**Task requirements**.
When you return the entries, keep every word and mark exactly as it is.

**Dataset excerpts**.
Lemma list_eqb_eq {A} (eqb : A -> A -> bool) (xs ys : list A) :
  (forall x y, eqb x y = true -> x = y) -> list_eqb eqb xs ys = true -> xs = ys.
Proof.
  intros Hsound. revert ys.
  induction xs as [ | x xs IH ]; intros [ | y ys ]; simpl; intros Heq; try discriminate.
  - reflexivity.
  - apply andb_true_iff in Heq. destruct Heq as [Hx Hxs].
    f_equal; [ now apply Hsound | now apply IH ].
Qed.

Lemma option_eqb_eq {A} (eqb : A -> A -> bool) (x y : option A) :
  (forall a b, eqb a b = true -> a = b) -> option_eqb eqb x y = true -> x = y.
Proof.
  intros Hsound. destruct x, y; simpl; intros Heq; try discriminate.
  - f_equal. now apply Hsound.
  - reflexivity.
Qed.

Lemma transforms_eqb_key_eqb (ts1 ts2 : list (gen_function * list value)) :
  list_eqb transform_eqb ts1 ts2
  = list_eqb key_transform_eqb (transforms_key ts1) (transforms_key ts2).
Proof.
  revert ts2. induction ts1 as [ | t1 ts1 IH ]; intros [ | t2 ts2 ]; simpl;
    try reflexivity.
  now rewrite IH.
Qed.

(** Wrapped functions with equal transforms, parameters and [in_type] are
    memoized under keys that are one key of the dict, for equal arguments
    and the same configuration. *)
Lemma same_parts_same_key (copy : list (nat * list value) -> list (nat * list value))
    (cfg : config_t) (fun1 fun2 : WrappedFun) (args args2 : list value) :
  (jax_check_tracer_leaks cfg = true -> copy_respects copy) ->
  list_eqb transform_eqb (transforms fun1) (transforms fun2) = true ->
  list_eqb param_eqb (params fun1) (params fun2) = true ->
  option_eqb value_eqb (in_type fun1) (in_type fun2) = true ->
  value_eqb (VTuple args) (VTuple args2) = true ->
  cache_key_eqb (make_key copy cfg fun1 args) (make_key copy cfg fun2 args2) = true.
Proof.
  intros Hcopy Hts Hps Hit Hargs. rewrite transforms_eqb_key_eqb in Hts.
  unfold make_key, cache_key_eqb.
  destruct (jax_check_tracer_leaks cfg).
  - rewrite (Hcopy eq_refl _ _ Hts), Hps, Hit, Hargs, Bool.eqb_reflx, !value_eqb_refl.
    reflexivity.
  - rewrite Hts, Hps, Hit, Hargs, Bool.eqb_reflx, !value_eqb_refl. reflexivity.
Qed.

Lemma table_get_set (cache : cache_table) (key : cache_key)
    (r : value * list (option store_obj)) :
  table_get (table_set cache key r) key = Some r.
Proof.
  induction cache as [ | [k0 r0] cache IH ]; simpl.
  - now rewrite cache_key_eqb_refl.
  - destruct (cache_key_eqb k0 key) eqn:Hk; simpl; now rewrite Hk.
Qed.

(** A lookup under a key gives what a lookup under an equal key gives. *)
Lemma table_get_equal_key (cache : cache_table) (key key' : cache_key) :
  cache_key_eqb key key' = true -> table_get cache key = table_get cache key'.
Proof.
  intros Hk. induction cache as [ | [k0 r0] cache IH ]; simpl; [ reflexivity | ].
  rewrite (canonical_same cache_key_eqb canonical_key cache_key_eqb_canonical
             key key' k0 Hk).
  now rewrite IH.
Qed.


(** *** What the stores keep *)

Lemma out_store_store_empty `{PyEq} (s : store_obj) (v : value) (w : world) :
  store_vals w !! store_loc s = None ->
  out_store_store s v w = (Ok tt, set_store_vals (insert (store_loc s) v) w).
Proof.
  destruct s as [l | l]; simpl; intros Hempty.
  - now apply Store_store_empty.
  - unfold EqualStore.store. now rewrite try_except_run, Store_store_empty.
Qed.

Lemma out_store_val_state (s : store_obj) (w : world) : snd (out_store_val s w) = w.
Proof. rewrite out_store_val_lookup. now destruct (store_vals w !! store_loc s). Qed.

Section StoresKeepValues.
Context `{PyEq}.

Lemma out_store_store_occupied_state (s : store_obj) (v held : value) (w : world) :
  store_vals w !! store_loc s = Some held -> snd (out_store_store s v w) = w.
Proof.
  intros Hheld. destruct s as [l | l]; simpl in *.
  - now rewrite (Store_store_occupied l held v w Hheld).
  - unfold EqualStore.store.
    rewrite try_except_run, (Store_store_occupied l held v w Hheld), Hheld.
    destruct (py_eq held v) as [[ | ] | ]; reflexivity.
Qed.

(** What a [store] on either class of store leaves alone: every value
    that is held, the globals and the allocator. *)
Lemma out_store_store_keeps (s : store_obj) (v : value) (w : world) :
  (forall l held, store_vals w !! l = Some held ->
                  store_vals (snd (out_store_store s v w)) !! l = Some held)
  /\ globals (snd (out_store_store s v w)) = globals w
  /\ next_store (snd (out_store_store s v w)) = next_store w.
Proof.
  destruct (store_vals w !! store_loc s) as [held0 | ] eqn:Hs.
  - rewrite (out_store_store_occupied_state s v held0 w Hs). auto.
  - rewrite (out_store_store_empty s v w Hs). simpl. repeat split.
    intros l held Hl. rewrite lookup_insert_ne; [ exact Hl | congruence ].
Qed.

**Answer**.
Lemma list_eqb_eq {A} (eqb : A -> A -> bool) (xs ys : list A) :
  (forall x y, eqb x y = true -> x = y) -> list_eqb eqb xs ys = true -> xs = ys.
Proof.
  intros Hsound. revert ys.
  induction xs as [ | x xs IH ]; intros [ | y ys ]; simpl; intros Heq; try discriminate.
  - reflexivity.
  - apply andb_true_iff in Heq. destruct Heq as [Hx Hxs].
    f_equal; [ now apply Hsound | now apply IH ].
Qed.

Lemma option_eqb_eq {A} (eqb : A -> A -> bool) (x y : option A) :
  (forall a b, eqb a b = true -> a = b) -> option_eqb eqb x y = true -> x = y.
Proof.
  intros Hsound. destruct x, y; simpl; intros Heq; try discriminate.
  - f_equal. now apply Hsound.
  - reflexivity.
Qed.

Lemma transforms_eqb_key_eqb (ts1 ts2 : list (gen_function * list value)) :
  list_eqb transform_eqb ts1 ts2
  = list_eqb key_transform_eqb (transforms_key ts1) (transforms_key ts2).
Proof.
  revert ts2. induction ts1 as [ | t1 ts1 IH ]; intros [ | t2 ts2 ]; simpl;
    try reflexivity.
  now rewrite IH.
Qed.

(** Wrapped functions with equal transforms, parameters and [in_type] are
    memoized under keys that are one key of the dict, for equal arguments
    and the same configuration. *)
Lemma same_parts_same_key (copy : list (nat * list value) -> list (nat * list value))
    (cfg : config_t) (fun1 fun2 : WrappedFun) (args args2 : list value) :
  (jax_check_tracer_leaks cfg = true -> copy_respects copy) ->
  list_eqb transform_eqb (transforms fun1) (transforms fun2) = true ->
  list_eqb param_eqb (params fun1) (params fun2) = true ->
  option_eqb value_eqb (in_type fun1) (in_type fun2) = true ->
  value_eqb (VTuple args) (VTuple args2) = true ->
  cache_key_eqb (make_key copy cfg fun1 args) (make_key copy cfg fun2 args2) = true.
Proof.
  intros Hcopy Hts Hps Hit Hargs. rewrite transforms_eqb_key_eqb in Hts.
  unfold make_key, cache_key_eqb.
  destruct (jax_check_tracer_leaks cfg).
  - rewrite (Hcopy eq_refl _ _ Hts), Hps, Hit, Hargs, Bool.eqb_reflx, !value_eqb_refl.
    reflexivity.
  - rewrite Hts, Hps, Hit, Hargs, Bool.eqb_reflx, !value_eqb_refl. reflexivity.
Qed.

Lemma table_get_set (cache : cache_table) (key : cache_key)
    (r : value * list (option store_obj)) :
  table_get (table_set cache key r) key = Some r.
Proof.
  induction cache as [ | [k0 r0] cache IH ]; simpl.
  - now rewrite cache_key_eqb_refl.
  - destruct (cache_key_eqb k0 key) eqn:Hk; simpl; now rewrite Hk.
Qed.

(** A lookup under a key gives what a lookup under an equal key gives. *)
Lemma table_get_equal_key (cache : cache_table) (key key' : cache_key) :
  cache_key_eqb key key' = true -> table_get cache key = table_get cache key'.
Proof.
  intros Hk. induction cache as [ | [k0 r0] cache IH ]; simpl; [ reflexivity | ].
  rewrite (canonical_same cache_key_eqb canonical_key cache_key_eqb_canonical
             key key' k0 Hk).
  now rewrite IH.
Qed.


(** *** What the stores keep *)

Lemma out_store_store_empty `{PyEq} (s : store_obj) (v : value) (w : world) :
  store_vals w !! store_loc s = None ->
  out_store_store s v w = (Ok tt, set_store_vals (insert (store_loc s) v) w).
Proof.
  destruct s as [l | l]; simpl; intros Hempty.
  - now apply Store_store_empty.
  - unfold EqualStore.store. now rewrite try_except_run, Store_store_empty.
Qed.

Lemma out_store_val_state (s : store_obj) (w : world) : snd (out_store_val s w) = w.
Proof. rewrite out_store_val_lookup. now destruct (store_vals w !! store_loc s). Qed.

Section StoresKeepValues.
Context `{PyEq}.

Lemma out_store_store_occupied_state (s : store_obj) (v held : value) (w : world) :
  store_vals w !! store_loc s = Some held -> snd (out_store_store s v w) = w.
Proof.
  intros Hheld. destruct s as [l | l]; simpl in *.
  - now rewrite (Store_store_occupied l held v w Hheld).
  - unfold EqualStore.store.
    rewrite try_except_run, (Store_store_occupied l held v w Hheld), Hheld.
    destruct (py_eq held v) as [[ | ] | ]; reflexivity.
Qed.

(** What a [store] on either class of store leaves alone: every value
    that is held, the globals and the allocator. *)
Lemma out_store_store_keeps (s : store_obj) (v : value) (w : world) :
  (forall l held, store_vals w !! l = Some held ->
                  store_vals (snd (out_store_store s v w)) !! l = Some held)
  /\ globals (snd (out_store_store s v w)) = globals w
  /\ next_store (snd (out_store_store s v w)) = next_store w.
Proof.
  destruct (store_vals w !! store_loc s) as [held0 | ] eqn:Hs.
  - rewrite (out_store_store_occupied_state s v held0 w Hs). auto.
  - rewrite (out_store_store_empty s v w Hs). simpl. repeat split.
    intros l held Hl. rewrite lookup_insert_ne; [ exact Hl | congruence ].
Qed.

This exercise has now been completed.